St-Germain says that a thousand elderflowers go into every bottle of their liqueur, and that’s one reason for this drink’s perfect, and perfectly natural, finish. It’s cold but not icy, herbal but not medicinal and sweet but not syrupy — a delicate balance that will hit the right note any time of year.

We caught up with Rob Guimaraes, beverage director of another of Swift’s reported haunts, Etch, in Nashville, to get some background on the drink and tips on making your own.

Guimaraes told us that the French Blonde is based on a style of cocktail that’s had decades-long staying power because it uses a compelling cocktail trinity.

“There’s a primary spirit,” he says, “with a citrus element and then something for sweetness. Here, that’s the half-ounce of St-Germain and a fair amount of Lillet Blanc.” He compares it to some better known predecessors, like the bubbly French 75, or even the brandy-based Sidecar, but with a lot of room to highlight this or that aspect, as you wish.

Depending on the gin, it could have a wintry character with stronger pine needle or juniper notes, or you might add more or less St-Germain to alter the sweetness. If you don’t have a spicy, citrusty fortified wine like Lillet Blanc on hand, Guimaraes says you could substitute vermouth or “you could even play around with a triple sec, although you might sacrifice a little of the complexity. The most important thing, though, is that your taste buds are happy.”

What does he think of the “strawberry blonde” version we tried, made with pink grapefruit? The Ruby Reds that have taken center stage in recent years will be a bit sweeter and less aggressive, he says, “but if you’d like to stay true to the name, yellow grapefruit would be the original.” Either way, he thinks it’s worth a little extra effort to squeeze your own — bottled juice will likely be too sweet, overpowering the complex but subtle flavors in the other ingredients.

Guimaraes says since St-Germain liqueur has been on the market for less than 20 years, the French Blonde hasn’t been very widely known, until now.

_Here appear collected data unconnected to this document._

(* ===== verification/TableAgreement.v ===== *)
(** * What the two-phase table protocol guarantees

    The invariant of the whole system of [TableProtocol], over the invariant of
    each client in [TableSafety], and the theorems: no assertion of the server
    or of a client fails, the server commits exactly what the clients decided,
    and nothing is left behind once all messages have arrived. *)

From S2P Require Import Prelude Encoding IntervalSet MDSTable TableServer TableClient SnapServer TableProtocol TableSafety.
Import Encoding MDSTable TableServer ServerFacts TableProtocol TableSafety.

Module TableAgreement.

Section System.
Context {S : Type} {ops : TableServerOps S} {eqv : Equiv S} {laws : TableServerLaws S}.
Context (sv0 : server S) (ranks : list Z).

(** The entries lead from one state of the server to the other. *)
Fixpoint chain (sv : server S) (l : list entry) (sv' : server S) : Prop :=
  match l with
  | [] => sv' = sv
  | le :: l => exists sv1, server_ok sv1 /\ records le sv sv1 /\ chain sv1 l sv'
  end.

Lemma chain_snoc sv l sv' le sv2 :
  chain sv l sv' -> server_ok sv2 -> records le sv' sv2 -> chain sv (l ++ [le]) sv2.
Proof.
  revert sv. induction l as [|a l IH]; intros sv; simpl.
  - intros -> ? ?. exists sv2. done.
  - intros (sv1 & ? & ? & ?) ? ?. exists sv1. split_and!; [done..|]. by apply IH.
Qed.

Lemma chain_le sv l sv' : chain sv l sv' -> sversion sv <= sversion sv'.
Proof.
  revert sv. induction l as [|a l IH]; intros sv; simpl; [intros ->; lia|].
  intros (sv1 & ? & (_ & Hv & _) & Hc). apply IH in Hc. lia.
Qed.
(** ** The pipeline of projected, journalled and applied operations

    [pending] are the operations projected and not yet applied, oldest first;
    the journal applies them in that order.  [history] are all the operations
    ever projected. *)

Record pipe := MkPipe { tab : ino_table; pending : list op; history : list op }.

Inductive pipe_step (U : imap) : pipe -> pipe -> Prop :=
  | pipe_alloc t p h id0 id t' :
      project_alloc_id id0 t = Some (id, t') ->
      0 <= id0 < 2 ^ 64 - 1 ->
      pipe_step U (MkPipe t p h) (MkPipe t' (p ++ [AllocId id]) (h ++ [AllocId id]))
  | pipe_allocs t p h want ids t' :
      project_alloc_ids empty_set want t = Some (ids, t') ->
      0 <= want < 2 ^ 31 ->
      pipe_step U (MkPipe t p h) (MkPipe t' (p ++ [AllocIds ids]) (h ++ [AllocIds ids]))
  | pipe_release t p h ids t' :
      project_release_ids ids t = Some t' ->
      wf ids -> (forall x, mem (m ids) x -> mem U x /\ ~ mem (m (projected_free t)) x) ->
      pipe_step U (MkPipe t p h) (MkPipe t' (p ++ [ReleaseIds ids]) (h ++ [ReleaseIds ids]))
  | pipe_apply t o p h t' :
      apply_op o t = Some t' ->
      pipe_step U (MkPipe t (o :: p) h) (MkPipe t' p h).

(** A table with nothing in flight: just reset, loaded or replayed. *)
Record settled (t : ino_table) : Prop := {
  se_active : state (base t) = STATE_ACTIVE;
  se_free : wf (free t);
  se_proj : projected_free t = free t;
  se_version : projected_version (base t) = version (base t);
  se_width : 0 <= version (base t) < 2 ^ 64
}.

(** [U] are the numbers of the rank, free ones and those that sessions and
    inodes have. *)
Definition within (U s : interval_set) : Prop := wf U /\ forall y, mem (m s) y -> mem (m U) y.

(** The pending operations lead from [free] to [projected_free], and the
    history from the initial free set. *)
Record pipe_ok (U f0 : interval_set) (x : pipe) : Prop := {
  po_active : state (base (tab x)) = STATE_ACTIVE;
  po_wf : wf (free (tab x));
  po_sub : forall y, mem (m (free (tab x))) y -> mem (m U) y;
  po_pending : runs (m U) (free (tab x)) (pending x) (projected_free (tab x));
  po_history : runs (m U) f0 (history x) (projected_free (tab x));
  po_width : 0 <= version (base (tab x)) < 2 ^ 64;
  po_version : projected_version (base (tab x)) =
               u64 (version (base (tab x)) + Z.of_nat (length (pending x)))
}.

Lemma settled_ok U t : within U (free t) -> settled t -> pipe_ok U (free t) (MkPipe t [] []).
Proof.
  intros [? ?] [? ? Hp Hv Hw]. split; simpl; auto; try (rewrite Hp; by constructor).
  by rewrite Z.add_0_r, u64_small.
Qed.

Lemma u64_add_l x y : u64 (u64 x + y) = u64 (x + y).
Proof. unfold u64. by rewrite Z.add_mod_idemp_l. Qed.

(** Projecting a valid operation extends both runs. *)
Lemma pipe_project U f0 t p h o pf :
  pipe_ok U f0 (MkPipe t p h) -> valid (m U) (projected_free t) o ->
  on_set o (projected_free t) = Some pf ->
  pipe_ok U f0 (MkPipe (MkIno (inc_projected (base t)) (free t) pf) (p ++ [o]) (h ++ [o])).
Proof.
  intros [? ? ? Hp Hh ? Hv] Ho E. simpl in *.
  assert (Hr : runs (m U) (projected_free t) [o] pf) by eauto using runs.
  split; simpl; eauto using runs_app.
  rewrite Hv, length_app, u64_add_l. f_equal. simpl. lia.
Qed.

Lemma apply_op_set o t t' :
  apply_op o t = Some t' <->
  exists fr, on_set o (free t) = Some fr /\
    t' = MkIno (inc_version (base t)) fr (projected_free t).
Proof.
  destruct o; simpl; unfold apply_alloc_id, apply_alloc_ids, apply_release_ids;
    (destruct (erase_one _ _) || destruct (subtract _ _) || destruct (insert_set _ _));
    simpl; naive_solver.
Qed.

Lemma project_alloc_id_set id0 t id t' :
  wf (projected_free t) -> 0 <= id0 < 2 ^ 64 - 1 -> project_alloc_id id0 t = Some (id, t') ->
  mem (m (projected_free t)) id /\ (id0 <> 0 -> id = id0) /\
  exists pf, on_set (AllocId id) (projected_free t) = Some pf /\
    t' = MkIno (inc_projected (base t)) (free t) pf.
Proof.
  intros Hw Hb. unfold project_alloc_id. destruct (is_active (base t)); [|done].
  destruct (if id0 =? 0 then _ else _) as [i|] eqn:Ei; simpl; [|done].
  destruct (erase_one (projected_free t) i) as [pf|] eqn:Ee; simpl; [|done].
  intros ?. simplify_eq. split_and!; [|by destruct (Z.eqb_spec id0 0); naive_solver|by exists pf].
  destruct (Z.eqb_spec id0 0); simplify_eq.
  - by apply (range_start_spec 0 (projected_free t) id (wf_intervals _ Hw)) in Ei as [? _].
  - pose proof (erase_spec (projected_free t) id 1 Hw) as Hs.
    destruct (contains_range (projected_free t) id 1) eqn:Ec.
    + apply (contains_range_spec 0 _ id 1 (wf_intervals _ Hw)) with (x := id) in Ec; lia || done.
    + unfold erase_one in Ee. rewrite Hs in Ee by lia. done.
Qed.
(* ===== verification/InoRecovery.v ===== *)
(** * The inode table across crashes: its journal entries, saving and recovery

    What the rest of the daemon does with an [InoTable]: a request that creates
    an inode projects its allocations and journals them in an EMetaBlob
    ([Server::prepare_new_inode], [journal_allocated_inos]); closing a session
    gives its numbers back in an ESession ([Server::journal_close_session]); when
    an entry is safe its operations are applied ([apply_allocated_inos],
    [_session_logged]); the table object is written from time to time, segments
    of the journal whose numbers are in it are trimmed
    ([LogSegment::try_to_expire]), and a daemon that takes over loads the object
    and replays what is left of the journal ([EMetaBlob::replay],
    [ESession::replay]), each entry only if the table is older than the version
    the entry names.

    The system of these events ([exec]) keeps apart what is submitted, what is
    on disk and what is applied, and the object may be any number of entries
    behind.  The theorem: no enabled event aborts, and a crash at any point
    gives back exactly the table that the entries on disk describe. *)

From S2P Require Import Prelude Encoding IntervalSet MDSTable InoTable.
Import Encoding IntervalSet MDSTable InoTable.

Module InoRecovery.

(** The parts of the two kinds of entries that concern the inode table. *)
Inductive jentry :=
  | EMetaBlob (allocated_ino : Z) (preallocated_inos : interval_set) (inotablev : Z)
  | ESession (inos : interval_set) (inotablev : Z).

(** ** Requests *)

(** [Server::prepare_new_inode]: the number is taken from the session's ([take])
    or from the table, and the session may be given [need] more. *)
Definition prepare_new_inode (take : bool) (need : option Z) (t : ino_table)
  : option (Z * interval_set * ino_table) :=
  '(alloc_ino, t) ← (if take then Some (0, t) else project_alloc_id 0 t);
  '(prealloc_inos, t) ←
    match need with
    | None => Some (empty_set, t)
    | Some n =>
        '(ids, t) ← project_alloc_ids empty_set n t;
        assert! negb (size ids =? 0);
        Some (ids, t)
    end;
  Some (alloc_ino, prealloc_inos, t).
Lemma merge_tree_spec s x simplify :
  wf_tree s -> get_split s x <> 0 ->
  (forall c, child_of x (get_split s x) c -> get_split s c = 0) ->
  exists s', merge s x (get_split s x) simplify = Some s' /\ wf_tree s' /\
    (forall g, leaf s' g <-> leaf s g /\ ~ child_of x (get_split s x) g \/ g = x).
Proof.
  intros Hw Hx Hc. pose proof (wt_sane _ Hw) as Hs. destruct (erase_wf s x Hw Hx Hc) as [Hw' Hg].
  unfold merge. rewrite is_leaf_key, Z.eqb_refl by done. cbn [mbind option_bind negb].
  destruct simplify; [|by exists (map_erase s x)]. destruct (sa_split _ Hs x Hx) as (Wx & _).
  destruct (simplify_spec _ x Hw' Wx) as (s' & -> & ? & Hg').
  exists s'. split_and!; [done..|]. intros g. by rewrite Hg', Hg.
Qed.

(** ** force_to_leaf *)

(** An unsplit piece of a split fragment, nothing split between the two. *)
Lemma here_child s p x :
  sane s -> get_split s x = 0 -> get_split s p <> 0 -> child_of p (get_split s p) x ->
  (forall i, bits p < i < bits x -> get_split s (anc x i) = 0) ->
  is_leaf s x = Some true.
Proof.
  intros Hs Hx Hp Cx Hb. apply split_child in Cx as (Wx & Ip & Eb); [|done..].
  destruct (sa_split _ Hs p Hp) as (Wp & ? & ?). destruct (wf_bits _ Wp).
  apply is_leaf_here; [done..| |done].
  pose proof (inside_anc p x Wp Wx Ip) as Ep.
  destruct (get_branch_spec s x Wx) as (j & E & Hj & Hu & Hr).
  assert (j = bits p) as ->.
  { destruct (Z.lt_trichotomy j (bits p)) as [Hlt|[|Hgt]]; [|done|].
    - destruct Hp. rewrite Ep. apply Hu. lia.
    - destruct Hr as [->|Hr]; [lia|]. destruct Hr.
      destruct (Z.eq_dec j (bits x)) as [->|]; [by rewrite anc_self|apply Hb; lia]. }
  unfold get_branch_or_leaf. rewrite E. obind. rewrite <- Ep.
  rewrite (proj2 (Z.ltb_lt _ _)), (proj2 (Z.leb_le _ _)) by lia. simpl.
  rewrite <- Eb. f_equal. by apply anc_self.
Qed.

Lemma here_root s : sane s -> get_split s root = 0 -> is_leaf s root = Some true.
Proof.
  intros Hs E0. apply is_leaf_here; auto using root_wf. unfold get_branch_or_leaf.
  change (get_branch s root) with (Some root). obind. by rewrite E0.
Qed.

So, bartenders everywhere had better brush up on this recipe. If her “Eras Tour” can boost the global economy, any endorsement from Swift is sure to make the French Blonde the toast of the town.

French Blonde

Courtesy of St-Germain

St-Germain’s French Blonde cocktail. (Courtesy St-Germain)
St-Germain’s French Blonde cocktail. (Courtesy St-Germain)

Ingredients:

  • 1 ounce Bombay Sapphire Gin

  • 3/4 ounce St-Germain

  • 1/2 ounce Lillet Blanc

  • 1? ounces fresh strained grapefruit juice

  • 1 dash lemon bitters

  • grapefruit twist (optional)

Method:

Add all ingredients to a cocktail shaker filled with ice, shake (it off) and strain into a coupe. Garnish with a grapefruit twist, if desired.